Living amid a raging global pandemic is challenging our lifestyles in unprecedented ways. The “new normal” catchphrase has permeated into our lives when talking of work, dining out, social events, gatherings and also health and fitness. In the wake of rising infection rates and impending lockdowns it is becoming increasingly difficult to stick to daily exercise regimens like working out at the gym, walking in the park, cycling or going for a swim. How does one deal with this and what can you do to stay fit through it all?
Micro-HIIT Workouts: Less Can Be More
Working out at home has become the most feasible option for many people but we are all too well aware of the challenges associated with setting aside quality time for this amidst all the cooking, cleaning, family duties and enthusiastic kids and pets who like to participate in your workout! If this sounds familiar, then micro-HIIT workouts might be something you’d like to try out.
High Intensity Interval Training (HIIT) where you engage in an high-intensity activity followed by periods of active rest, in short bursts, can actually do more for your fitness than skipping rope or running on a treadmill for one hour.
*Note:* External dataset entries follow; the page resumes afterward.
(** * Exact game-tree search: the number-selection game and the placement game

  A shallow embedding of
    - [gaming/464_Can_I_Win_AlphaBeta.py]   (class [Solution]), and
    - [gaming/02_connect_n_gym/connect_n_gym/PlannedStrategy.py]
      (class [PlannedMinimaxStrategy]),
  together with the properties their specification states about them.

  Python integers are unbounded, so they are [Z]; the bit operations
  [>>], [<<], [&], [|] are [Z.shiftr], [Z.shiftl], [Z.land], [Z.lor].
  The memo list [self.dp] is a [list (option num)] indexed the way Python
  indexes lists, the memo dictionary [self.dpMap] is a [gmap].  A Python
  exception is the result [Raise e]; recursion is bounded by a fuel
  counter and running out of it is the separate result [OutOfFuel]. *)

From Stdlib Require Import ZArith List Bool Lia.
From stdpp Require Import base option list gmap.

(** ** Python values and results *)

(** The numbers the search computes with: Python [int]s and the two floats
    [-math.inf] and [math.inf]. *)
Inductive num : Type :=
  | NegInf
  | Int (z : Z)
  | PosInf.

#[global] Instance num_eq_dec : EqDecision num.
Proof. solve_decision. Defined.

(** [a < b] on Python numbers. *)
Definition num_ltb (a b : num) : bool :=
  match a, b with
  | NegInf, NegInf => false
  | NegInf, _ => true
  | Int _, NegInf => false
  | Int x, Int y => (x <? y)%Z
  | Int _, PosInf => true
  | PosInf, _ => false
  end.

(** [a >= b]. *)
Definition num_geb (a b : num) : bool := negb (num_ltb a b).

(** [a == b]. *)
Definition num_eqb (a b : num) : bool := bool_decide (a = b).

(** Python's [max(a, b)]: [b] when [b > a], else [a]. *)
Definition py_max (a b : num) : num := if num_ltb a b then b else a.

(** Python's [min(a, b)]: [b] when [b < a], else [a]. *)
Definition py_min (a b : num) : num := if num_ltb b a then b else a.

Inductive exn : Type :=
  | IndexError
  | KeyError
  | TypeError
  | AssertionError.

Inductive res (A : Type) : Type :=
  | Ok (a : A)
  | Raise (e : exn)
  | OutOfFuel.
Arguments Ok {A} a.
Arguments Raise {A} e.
Arguments OutOfFuel {A}.

(** Sequencing: a statement that raises ends the whole computation. *)
#[global] Instance res_bind : MBind res := fun A B (k : A -> res B) m =>
  match m with
  | Ok a => k a
  | Raise e => Raise e
  | OutOfFuel => OutOfFuel
  end.

(** [range(lo, hi)]. *)
Definition range (lo hi : Z) : list Z :=
  map (fun k => (lo + Z.of_nat k)%Z) (seq 0 (Z.to_nat (hi - lo))).

(** ** The number-selection game ([464_Can_I_Win_AlphaBeta.py]) *)

Module CanIWin.

Local Open Scope Z_scope.

(** [self.dp]: a Python list whose entries are [None] or a number. *)
Abbreviation memo := (list (option num)).

(** The position a Python list subscript [l[i]] denotes: [i] itself when
    [0 <= i < len(l)], [len(l) + i] when [-len(l) <= i < 0], and no position
    (an [IndexError]) otherwise. *)
Definition py_index {A : Type} (l : list A) (i : Z) : option nat :=
  let n := Z.of_nat (length l) in
  if (0 <=? i) && (i <? n) then Some (Z.to_nat i)
  else if (- n <=? i) && (i <? 0) then Some (Z.to_nat (n + i))
  else None.

(** [self.dp[status]] read. *)
Definition dp_get (dp : memo) (status : Z) : res (option num) :=
  match py_index dp status with
  | Some k =>
      match dp !! k with
      | Some e => Ok e
      | None => Raise IndexError
      end
  | None => Raise IndexError
  end.

(** [self.dp[status] = v]. *)
Definition dp_set (dp : memo) (status : Z) (v : num) : res memo :=
  match py_index dp status with
  | Some k => Ok (<[k := Some v]> dp)
  | None => Raise IndexError
  end.

(** [not (status >> i & 1)]. *)
Definition unused (status i : Z) : bool :=
  Z.land (Z.shiftr status i) 1 =? 0.

(** [1 << i | status]. *)
Definition new_status (status i : Z) : Z :=
  Z.lor (Z.shiftl 1 i) status.

Section Minimax.

(** The fields of [self] that [minimax] only reads. *)
Variables (maxChoosableInteger desiredTotal allUsed : Z).

(** The type of [self.minimax], with the memo list threaded through. *)
Definition search : Type :=
  memo -> Z -> Z -> bool -> num -> num -> res (num * memo).

(** The [for] loop of the maximizing branch (lines 17-30), from the
    integers [cands] still to be tried on; [rec] is the recursive call. *)
Fixpoint max_loop (rec : search) (status currentTotal : Z)
    (isMaxPlayer : bool) (cands : list Z) (value alpha beta : num)
    (dp : memo) : res (num * memo) :=
  match cands with
  | [] =>
      dp' ← dp_set dp status value;
      Ok (value, dp')
  | i :: rest =>
      if unused status i then
        if currentTotal + i >=? desiredTotal then
          dp' ← dp_set dp status (Int 1);
          Ok (Int 1, dp')
        else
          '(r, dp1) ← rec dp (new_status status i) (currentTotal + i)
                           (negb isMaxPlayer) alpha beta;
          let value := py_max value r in
          let alpha := py_max alpha value in
          if num_geb alpha beta then
            dp2 ← dp_set dp1 status value;
            Ok (value, dp2)
          else
            max_loop rec status currentTotal isMaxPlayer rest
                     value alpha beta dp1
      else
        max_loop rec status currentTotal isMaxPlayer rest
                 value alpha beta dp
  end.

(** The [for] loop of the minimizing branch (lines 33-45). *)
Fixpoint min_loop (rec : search) (status currentTotal : Z)
    (isMaxPlayer : bool) (cands : list Z) (value alpha beta : num)
    (dp : memo) : res (num * memo) :=
  match cands with
  | [] =>
      dp' ← dp_set dp status value;
      Ok (value, dp')
  | i :: rest =>
      if unused status i then
        if currentTotal + i >=? desiredTotal then
          dp' ← dp_set dp status (Int (-1));
          Ok (Int (-1), dp')
        else
          '(r, dp1) ← rec dp (new_status status i) (currentTotal + i)
                           (negb isMaxPlayer) alpha beta;
          let value := py_min value r in
          let beta := py_min beta value in
          if num_geb alpha beta then
            dp2 ← dp_set dp1 status value;
            Ok (value, dp2)
          else
            min_loop rec status currentTotal isMaxPlayer rest
                     value alpha beta dp1
      else
        min_loop rec status currentTotal isMaxPlayer rest
                 value alpha beta dp
  end.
Micro-HIIT workouts can range anywhere from 3 minutes to 20 minutes (the recommended maximum time is three times a week)1. Research suggests that even a quick 11-minute workout that contains a full minute of high-intensity, all-out effort might deliver the same benefit as engaging in a 50-minute, moderately-paced workout2. It is also a highly adaptable form of exercise for varying fitness levels and goals which can work for top athletes as well as for someone who’s never engaged in regular exercise. There are many micro-HIIT apps and workout videos online to get you started to help you live a healthier, longer, better life.
Strength Training: It’s Not Just for Body Builders
Fitness and weight loss are often associated with hours of intense aerobic exercise which is now becoming increasingly difficult to do with limited access to gyms and parks. However, most still prefer what’s comfortable such as walking or jogging (even if it’s down the lane) and shy away from strength training. No matter your age or athletic ability, strength training has many health benefits including aiding in weight loss, increased flexibility and mobility and also to help lower risk of injury while improving muscle strength. There’s even research to show that relatively brief, intense doses of muscular training may actually be able to build cardiovascular fitness about as well as steady-state aerobic exercises like running3.
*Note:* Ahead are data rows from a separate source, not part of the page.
(** * Jurisdiction resolution in the CourtListener MCP server

    A shallow embedding of the court directory (acquisition, categorisation,
    caching), of the two jurisdiction resolvers of the repository (the live,
    cache-backed one and the resource-backed one) and of the suggestion
    engine, followed by the properties established about them.

    Strings are sequences of code units below 256; the JavaScript string
    primitives the code relies on are written out for that range. *)

From Stdlib Require Import String Ascii List ZArith Lia Bool Arith.
Import ListNotations.
Open Scope string_scope.
Open Scope list_scope.
Open Scope nat_scope.

(* ------------------------------------------------------------------ *)
(** ** JavaScript string primitives used by the source *)

Module JS.

Definition code (c : ascii) : nat := nat_of_ascii c.

(** WhiteSpace and LineTerminator code units below 256: what [\s] and
    [String.prototype.trim] recognise. *)
Definition isWhiteSpace (c : ascii) : bool :=
  let n := code c in
  ((9 <=? n) && (n <=? 13)) || (n =? 32) || (n =? 160).

Definition isUpper (c : ascii) : bool :=
  let n := code c in
  ((65 <=? n) && (n <=? 90))
  || ((192 <=? n) && (n <=? 222) && negb (n =? 215)).

Definition toLowerChar (c : ascii) : ascii :=
  if isUpper c then ascii_of_nat (code c + 32) else c.

(** [s.toLowerCase()] *)
Fixpoint toLowerCase (s : string) : string :=
  match s with
  | EmptyString => EmptyString
  | String c r => String (toLowerChar c) (toLowerCase r)
  end.

(** [s.startsWith(p)] *)
Fixpoint startsWith (s p : string) {struct p} : bool :=
  match p, s with
  | EmptyString, _ => true
  | String _ _, EmptyString => false
  | String b p', String a s' => Ascii.eqb a b && startsWith s' p'
  end.

(** [s.includes(sub)] *)
Fixpoint includes (s sub : string) : bool :=
  startsWith s sub
  || match s with
     | EmptyString => false
     | String _ r => includes r sub
     end.

(** The character class of the regular expression [/[-_\s]/g]. *)
Definition isSeparator (c : ascii) : bool :=
  Ascii.eqb c "-" || Ascii.eqb c "_" || isWhiteSpace c.

(** [s.replace(/[-_\s]/g, "")] *)
Fixpoint stripSeparators (s : string) : string :=
  match s with
  | EmptyString => EmptyString
  | String c r =>
      if isSeparator c then stripSeparators r
      else String c (stripSeparators r)
  end.

Fixpoint trimStart (s : string) : string :=
  match s with
  | EmptyString => EmptyString
  | String c r => if isWhiteSpace c then trimStart r else s
  end.

Fixpoint trimEnd (s : string) : string :=
  match s with
  | EmptyString => EmptyString
  | String c r =>
      match trimEnd r with
      | EmptyString => if isWhiteSpace c then EmptyString else String c EmptyString
      | r' => String c r'
      end
  end.

(** [s.trim()] *)
Definition trim (s : string) : string := trimEnd (trimStart s).

(** [s.split(",")]: never empty, the empty string splits into [[""]]. *)
Fixpoint splitComma (s : string) : list string :=
  match s with
  | EmptyString => [EmptyString]
  | String c r =>
      if Ascii.eqb c "," then EmptyString :: splitComma r
      else match splitComma r with
           | [] => [String c EmptyString]
           | p :: ps => String c p :: ps
           end
  end.

(** Truthiness of a string value, and of a possibly missing one. *)
Definition truthy (s : string) : bool := negb (String.eqb s "").

Definition truthyField (f : option string) : bool :=
  match f with
  | Some s => truthy s
  | None => false
  end.

(** [a || b] on possibly missing strings, with a string fallback. *)
Definition orElse (f : option string) (d : string) : string :=
  match f with
  | Some s => if truthy s then s else d
  | None => d
  end.

(** [arr.slice(0, n)] *)
Definition slice0 {A} (n : nat) (l : list A) : list A := firstn n l.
You can engage in basic strength training at home and it can take you less than 10 minutes to complete a full-body strength-building workout4. You don’t necessarily need heavy weights for strength training. Instead, you can use your own bodyweight and engage in exercises like bodyweight squats, push-ups, mountain climbers, planks, split squats, leg raises and so on. Sounds unfamiliar? A simple search on YouTube will generate many step-by-step strength training workout videos which show you exactly how to do them without hurting yourself.
Eye Yoga and the 20-20-20 Rule
Technology has saved us in a big way during the pandemic by enabling us to continue our work and keep in touch with everyone despite the social distancing. But it has also resulted in many of us spending far too much time stuck in front of screens, both large and small. ‘A recent survey by the College of Optometrists (London) found that one in five adults believe their eyesight has deteriorated during lockdown, with one in three blaming spending too much time in front of screens. It’s also been observed that symptoms of eyestrain, headaches, loss of focus, dry irritated eyes and, neck and shoulder pain are all symptoms that have seemingly increased since the start of the pandemic’1.
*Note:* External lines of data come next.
(** X5. Adding a record and then removing it by its identifier gives
    the list back, when the clock reading used as identifier was not
    yet in the list: in the todo list of StateDemo, in that of
    CommonPatternsExample (both with a non-blank input), and in the
    keyed list. *)
Theorem add_then_remove_restores_list :
  (∀ (s : State) (now : Z),
     ¬ blank (newTodo s) → now ∉ Todo.id <$> todos s →
     todos (run [ClickAdd now; ClickDelete now] s) = todos s)
  ∧ (∀ (c : CommonPatterns.State) (now : Z),
       ¬ blank (CommonPatterns.input c) →
       now ∉ CommonPatterns.id <$> CommonPatterns.todos c →
       CommonPatterns.todos
         (dispatch (CommonPatterns.deleteTodo now)
            (dispatch (CommonPatterns.addTodo now) c))
       = CommonPatterns.todos c)
  ∧ (∀ (items : list KeyDemo.Item) (now : Z) (hsl : jsstring),
       now ∉ KeyDemo.id <$> items →
       dispatch (KeyDemo.removeItem now) (dispatch (KeyDemo.addItem now hsl) items)
       = items).
Proof.
  split; [|split].
  - intros s now Hs Hnow.
    change (run [ClickAdd now; ClickDelete now] s)
      with (step (step s (ClickAdd now)) (ClickDelete now)).
    rewrite (addTodo_appends s now Hs), step_delete.
    change (todos (setTodos ?l _)) with l.
    change (todos (setNewTodo _ (setTodos ?l _))) with l.
    exact (filter_snoc_same_key Todo.id (todos s) (Todo.mk now (newTodo s) false) Hnow).
  - intros c now Hc Hnow.
    unfold dispatch at 2. unfold CommonPatterns.addTodo.
    destruct (Js.truthy (trim (CommonPatterns.input c))) eqn:E.
    + exact (filter_snoc_same_key CommonPatterns.id (CommonPatterns.todos c)
               (CommonPatterns.mkTodo now (CommonPatterns.input c) false) Hnow).
    + by apply truthy_trim in E.
  - intros items now hsl Hnow.
    exact (filter_snoc_same_key KeyDemo.id items
             (KeyDemo.mkItem now
                (lit "Item " ++ lit (pretty (N.of_nat (length items + 1)))) hsl) Hnow).
Qed.

Lemma add_then_remove_restores_list_witness :
  (¬ blank (newTodo (setNewTodo (lit "x") init))
   ∧ (7 ∉ Todo.id <$> todos (setNewTodo (lit "x") init))
   ∧ todos (run [ClickAdd 7; ClickDelete 7] (setNewTodo (lit "x") init)) = todos init)
  ∧ ((7 ∉ KeyDemo.id <$> KeyDemo.init)
     ∧ dispatch (KeyDemo.removeItem 7)
         (dispatch (KeyDemo.addItem 7 (lit "hsl(1, 70%, 85%)")) KeyDemo.init)
       = KeyDemo.init).
Proof.
  destruct add_then_remove_restores_list as (Hs & _ & Hk).
  assert (Hb : ¬ blank (newTodo (setNewTodo (lit "x") init))).
  { intros H. apply Forall_cons in H as [H _]. discriminate H. }
  assert (Hf : 7 ∉ Todo.id <$> todos (setNewTodo (lit "x") init)) by compute_done.
  assert (Kf : 7 ∉ KeyDemo.id <$> KeyDemo.init) by compute_done.
  split; [split; [exact Hb|split; [exact Hf|exact (Hs _ 7 Hb Hf)]]|].
  split; [exact Kf|exact (Hk _ 7 _ Kf)].
Defined.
Eye Yoga may sound far-fetched but in reality, your eyes too, just like the rest of your body, have muscles which need exercise to release tension. ‘The simplest technique is to look up, look sideways left and right and downwards and repeat each exercise 10 times’1. Other exercises worth checking out include focus shifting, eye rolling and palming5. The next time your eyes feel tired, instead of squishing them with your hands as is customary, look away from the screen and try some Eye Yoga. But if you’re hard-pressed for time and need a quick fix, try the ‘20-20-20 Rule’ – which is as simple as ‘looking away at something that is 20 feet away from you for a total of 20 seconds for every 20 minutes spent using a screen’6.